> _Data excerpts_:
******
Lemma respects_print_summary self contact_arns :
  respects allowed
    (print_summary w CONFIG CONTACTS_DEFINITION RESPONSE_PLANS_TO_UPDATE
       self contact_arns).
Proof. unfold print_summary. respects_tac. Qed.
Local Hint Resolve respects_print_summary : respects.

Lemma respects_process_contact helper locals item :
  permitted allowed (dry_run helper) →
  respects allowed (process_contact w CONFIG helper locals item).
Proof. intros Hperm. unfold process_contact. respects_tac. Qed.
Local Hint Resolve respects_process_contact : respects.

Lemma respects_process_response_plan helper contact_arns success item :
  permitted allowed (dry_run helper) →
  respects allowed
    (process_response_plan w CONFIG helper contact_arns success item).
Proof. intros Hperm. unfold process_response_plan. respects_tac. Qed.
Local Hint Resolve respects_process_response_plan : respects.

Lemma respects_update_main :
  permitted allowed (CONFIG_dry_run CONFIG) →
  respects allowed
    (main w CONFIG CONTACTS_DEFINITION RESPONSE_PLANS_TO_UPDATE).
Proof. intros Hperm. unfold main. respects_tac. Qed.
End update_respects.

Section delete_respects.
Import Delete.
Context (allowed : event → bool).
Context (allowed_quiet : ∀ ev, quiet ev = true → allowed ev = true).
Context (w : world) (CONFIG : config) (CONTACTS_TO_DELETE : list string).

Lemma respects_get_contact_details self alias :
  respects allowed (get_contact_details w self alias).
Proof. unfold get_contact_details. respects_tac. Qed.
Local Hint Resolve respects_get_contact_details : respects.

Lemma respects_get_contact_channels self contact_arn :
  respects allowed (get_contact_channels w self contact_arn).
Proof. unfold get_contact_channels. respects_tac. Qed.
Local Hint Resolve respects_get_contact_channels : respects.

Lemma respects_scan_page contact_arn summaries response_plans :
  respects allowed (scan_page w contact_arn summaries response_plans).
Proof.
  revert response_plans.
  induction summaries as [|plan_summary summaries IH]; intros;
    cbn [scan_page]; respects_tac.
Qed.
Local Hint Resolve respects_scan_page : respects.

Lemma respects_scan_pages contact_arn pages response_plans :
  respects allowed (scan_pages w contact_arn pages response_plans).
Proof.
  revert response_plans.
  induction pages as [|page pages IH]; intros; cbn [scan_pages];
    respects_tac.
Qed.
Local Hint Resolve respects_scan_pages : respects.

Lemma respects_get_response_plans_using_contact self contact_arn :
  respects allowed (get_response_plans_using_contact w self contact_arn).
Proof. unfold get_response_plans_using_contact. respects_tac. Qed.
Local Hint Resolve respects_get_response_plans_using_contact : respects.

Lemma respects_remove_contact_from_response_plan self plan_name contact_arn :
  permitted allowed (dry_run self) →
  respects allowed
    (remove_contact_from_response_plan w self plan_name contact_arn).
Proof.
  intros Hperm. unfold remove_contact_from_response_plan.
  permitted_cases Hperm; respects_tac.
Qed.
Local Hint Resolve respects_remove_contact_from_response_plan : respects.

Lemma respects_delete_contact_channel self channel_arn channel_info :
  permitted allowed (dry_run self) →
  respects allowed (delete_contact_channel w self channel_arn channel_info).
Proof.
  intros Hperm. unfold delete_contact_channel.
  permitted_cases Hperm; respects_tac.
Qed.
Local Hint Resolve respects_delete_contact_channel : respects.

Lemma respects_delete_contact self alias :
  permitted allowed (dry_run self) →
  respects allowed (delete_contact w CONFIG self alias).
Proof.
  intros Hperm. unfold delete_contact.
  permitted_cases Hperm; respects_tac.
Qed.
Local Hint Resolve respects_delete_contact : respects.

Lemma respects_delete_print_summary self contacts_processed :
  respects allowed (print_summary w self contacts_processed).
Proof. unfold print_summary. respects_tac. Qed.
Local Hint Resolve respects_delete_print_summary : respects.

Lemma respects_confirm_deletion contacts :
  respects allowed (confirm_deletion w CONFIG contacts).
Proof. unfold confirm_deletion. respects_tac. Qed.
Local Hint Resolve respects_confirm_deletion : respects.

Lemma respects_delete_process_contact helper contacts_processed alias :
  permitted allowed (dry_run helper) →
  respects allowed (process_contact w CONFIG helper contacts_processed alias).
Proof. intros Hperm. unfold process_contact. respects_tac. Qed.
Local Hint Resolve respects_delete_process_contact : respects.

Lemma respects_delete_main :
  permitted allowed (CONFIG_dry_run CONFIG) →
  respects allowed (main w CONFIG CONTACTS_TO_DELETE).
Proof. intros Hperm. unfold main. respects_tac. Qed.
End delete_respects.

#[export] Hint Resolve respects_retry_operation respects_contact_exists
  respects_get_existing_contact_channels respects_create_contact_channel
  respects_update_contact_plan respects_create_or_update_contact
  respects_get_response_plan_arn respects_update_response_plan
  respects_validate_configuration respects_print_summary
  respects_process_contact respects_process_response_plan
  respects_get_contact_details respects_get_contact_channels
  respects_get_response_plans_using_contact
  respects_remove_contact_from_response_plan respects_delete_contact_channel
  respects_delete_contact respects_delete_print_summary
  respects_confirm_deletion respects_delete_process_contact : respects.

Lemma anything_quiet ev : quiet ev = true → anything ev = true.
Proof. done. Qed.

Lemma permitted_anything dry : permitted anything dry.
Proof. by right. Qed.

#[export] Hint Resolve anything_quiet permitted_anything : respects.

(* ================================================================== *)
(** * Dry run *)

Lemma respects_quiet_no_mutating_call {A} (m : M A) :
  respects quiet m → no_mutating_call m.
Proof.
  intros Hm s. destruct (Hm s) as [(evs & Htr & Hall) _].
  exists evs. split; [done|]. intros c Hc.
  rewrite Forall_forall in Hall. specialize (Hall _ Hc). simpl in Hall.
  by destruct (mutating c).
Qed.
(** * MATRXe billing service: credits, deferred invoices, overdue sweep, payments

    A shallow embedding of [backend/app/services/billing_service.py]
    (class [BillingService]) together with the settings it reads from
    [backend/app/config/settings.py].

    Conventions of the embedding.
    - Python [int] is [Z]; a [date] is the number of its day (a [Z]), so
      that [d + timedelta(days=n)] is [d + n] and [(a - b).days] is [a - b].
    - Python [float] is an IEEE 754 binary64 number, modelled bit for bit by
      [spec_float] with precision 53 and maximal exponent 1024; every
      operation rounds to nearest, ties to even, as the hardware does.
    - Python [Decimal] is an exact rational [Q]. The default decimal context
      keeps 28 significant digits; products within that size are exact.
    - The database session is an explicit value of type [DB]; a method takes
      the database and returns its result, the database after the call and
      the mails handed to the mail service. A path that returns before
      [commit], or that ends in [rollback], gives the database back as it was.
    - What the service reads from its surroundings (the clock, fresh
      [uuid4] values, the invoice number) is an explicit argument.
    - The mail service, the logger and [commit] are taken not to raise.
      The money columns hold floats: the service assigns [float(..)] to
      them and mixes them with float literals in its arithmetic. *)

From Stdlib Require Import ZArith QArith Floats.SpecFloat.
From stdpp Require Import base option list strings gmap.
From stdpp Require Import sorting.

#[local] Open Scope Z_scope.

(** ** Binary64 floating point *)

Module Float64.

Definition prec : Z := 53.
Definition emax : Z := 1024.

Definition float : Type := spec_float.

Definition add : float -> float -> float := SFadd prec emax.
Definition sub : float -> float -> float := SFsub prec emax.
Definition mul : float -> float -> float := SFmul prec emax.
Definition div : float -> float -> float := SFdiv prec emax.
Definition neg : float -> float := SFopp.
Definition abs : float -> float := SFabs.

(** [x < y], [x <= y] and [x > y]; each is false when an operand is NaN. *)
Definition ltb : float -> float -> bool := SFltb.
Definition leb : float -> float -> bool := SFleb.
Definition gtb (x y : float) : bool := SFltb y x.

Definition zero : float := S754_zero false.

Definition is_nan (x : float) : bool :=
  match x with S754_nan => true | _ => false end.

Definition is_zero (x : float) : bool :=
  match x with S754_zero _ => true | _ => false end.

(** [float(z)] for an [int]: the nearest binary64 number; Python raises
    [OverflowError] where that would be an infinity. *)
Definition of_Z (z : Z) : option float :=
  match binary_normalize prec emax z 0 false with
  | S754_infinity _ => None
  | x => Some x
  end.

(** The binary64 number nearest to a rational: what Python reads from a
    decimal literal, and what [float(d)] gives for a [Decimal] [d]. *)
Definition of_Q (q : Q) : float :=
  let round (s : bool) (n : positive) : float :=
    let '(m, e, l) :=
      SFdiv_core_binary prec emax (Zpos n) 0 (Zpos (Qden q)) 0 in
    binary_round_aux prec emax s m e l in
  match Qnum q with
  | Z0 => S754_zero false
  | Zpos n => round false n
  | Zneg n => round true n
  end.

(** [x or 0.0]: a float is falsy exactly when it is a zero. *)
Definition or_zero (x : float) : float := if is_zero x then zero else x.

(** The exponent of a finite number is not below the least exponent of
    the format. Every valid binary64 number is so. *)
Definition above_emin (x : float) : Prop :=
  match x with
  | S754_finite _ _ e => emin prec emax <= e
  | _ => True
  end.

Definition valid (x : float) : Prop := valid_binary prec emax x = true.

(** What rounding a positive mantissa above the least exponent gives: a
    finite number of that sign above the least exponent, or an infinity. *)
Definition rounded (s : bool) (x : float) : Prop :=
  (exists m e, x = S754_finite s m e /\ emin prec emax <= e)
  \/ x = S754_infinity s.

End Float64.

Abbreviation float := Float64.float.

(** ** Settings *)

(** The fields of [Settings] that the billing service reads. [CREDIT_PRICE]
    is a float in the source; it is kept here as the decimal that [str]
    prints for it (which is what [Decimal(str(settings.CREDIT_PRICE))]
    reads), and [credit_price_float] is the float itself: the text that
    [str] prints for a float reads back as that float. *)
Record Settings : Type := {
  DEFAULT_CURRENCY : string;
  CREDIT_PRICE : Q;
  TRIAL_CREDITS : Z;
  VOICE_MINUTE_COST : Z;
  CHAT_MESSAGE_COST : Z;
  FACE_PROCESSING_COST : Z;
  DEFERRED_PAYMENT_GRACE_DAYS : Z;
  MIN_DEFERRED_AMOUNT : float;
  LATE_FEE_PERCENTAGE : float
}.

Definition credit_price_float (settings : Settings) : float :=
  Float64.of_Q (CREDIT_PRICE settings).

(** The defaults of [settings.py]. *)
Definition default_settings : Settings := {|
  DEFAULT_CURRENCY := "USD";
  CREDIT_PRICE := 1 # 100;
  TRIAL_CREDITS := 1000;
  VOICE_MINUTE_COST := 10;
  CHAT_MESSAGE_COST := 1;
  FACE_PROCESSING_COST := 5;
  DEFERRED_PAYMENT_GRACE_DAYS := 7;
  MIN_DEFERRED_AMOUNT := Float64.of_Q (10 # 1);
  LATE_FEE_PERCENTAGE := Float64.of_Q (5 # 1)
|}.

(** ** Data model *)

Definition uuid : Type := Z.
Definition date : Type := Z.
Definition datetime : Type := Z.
******
Your answer must consist solely of the lines from the top of the entries above through the line containing "respects allowed (process_contact w CONFIG helper locals", copied exactly, both ends included.

> _Expected output_:
Lemma respects_print_summary self contact_arns :
  respects allowed
    (print_summary w CONFIG CONTACTS_DEFINITION RESPONSE_PLANS_TO_UPDATE
       self contact_arns).
Proof. unfold print_summary. respects_tac. Qed.
Local Hint Resolve respects_print_summary : respects.

Lemma respects_process_contact helper locals item :
  permitted allowed (dry_run helper) →
  respects allowed (process_contact w CONFIG helper locals item).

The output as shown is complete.